■ Task details: Go over the data and keep only the lines that include "match".

Data excerpts

Definition sorted_entry (e : EntryPoint) : EntryPoint :=
  match e with
  | EntryPoint.Device f ps a => EntryPoint.Device f (sort ps) a
  | EntryPoint.DeviceReference f ps a => EntryPoint.DeviceReference f (sort ps) a
  | e => e
  end.
Definition sorted_manifest m : Manifest := {|
  Manifest.schema := Manifest.schema m;
  Manifest.package := Manifest.package m;
  Manifest.version := Manifest.version m;
  Manifest.publisher := Manifest.publisher m;
  Manifest.contracts := Manifest.contracts m;
  Manifest.targets := sort (Manifest.targets m);
  Manifest.entry := sorted_entry (Manifest.entry m);
  Manifest.permissions := sort (Manifest.permissions m);
  Manifest.dependencies := sort_by Dependency.package (Manifest.dependencies m);
  Manifest.assets := sort_by sha256 (Manifest.assets m);
  Manifest.files := sort_by FileEntry.path (Manifest.files m);
|}.
Definition manifest_bytes m : PResult string :=
  invalid_domain (canonical_bytes (sorted_manifest m)).

Definition nul : string := String (ascii_of_N 0) "".
Definition signing_message m (key : Name) : PResult string :=
  k ← invalid_domain (canonical_bytes key);
  b ← manifest_bytes m;
  Ok ("RX-PACKAGE-MANIFEST-v1" +:+ nul +:+ k +:+ nul +:+ b).

(** *** Structure *)

Definition valid_version m : bool :=
  match Manifest.entry m with
  | EntryPoint.DeviceReference _ _ _ =>
      bool_decide (Manifest.schema m = "rx.package.v2")
      && bool_decide (ContractSet.package_abi (Manifest.contracts m) = "rx.package-abi.v2")
  | _ => bool_decide (Manifest.schema m = "rx.package.v1")
  end.

Definition incompatible m policy : bool :=
  let mine := Manifest.contracts m in
  let theirs := VerificationPolicy.contracts policy in
  bool_decide (ContractSet.base mine ≠ ContractSet.base theirs)
  || bool_decide (ContractSet.cell mine ≠ ContractSet.cell theirs)
  || (bool_decide (ContractSet.package_abi mine ≠ ContractSet.package_abi theirs)
      && negb (bool_decide (ContractSet.package_abi mine
                 ∈ VerificationPolicy.additional_package_abis policy)))
  || negb (existsb (λ t, Target.supports t (VerificationPolicy.target policy))
             (Manifest.targets m)).

Definition bad_collections m policy : bool :=
  bool_decide (length (Manifest.targets m) = 0)
  || negb (distinct (Manifest.targets m))
  || bool_decide (length (Manifest.files m) = 0)
  || (VerificationPolicy.max_files policy <? N.of_nat (length (Manifest.files m)))%N
  || (4096 <? VerificationPolicy.max_files policy)%N
  || negb (distinct (Manifest.permissions m)).

Definition folded (e : FileEntry) : string :=
  to_ascii_lowercase (PackagePath.as_str (FileEntry.path e)).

■ Exercise output:
  match e with
  match Manifest.entry m with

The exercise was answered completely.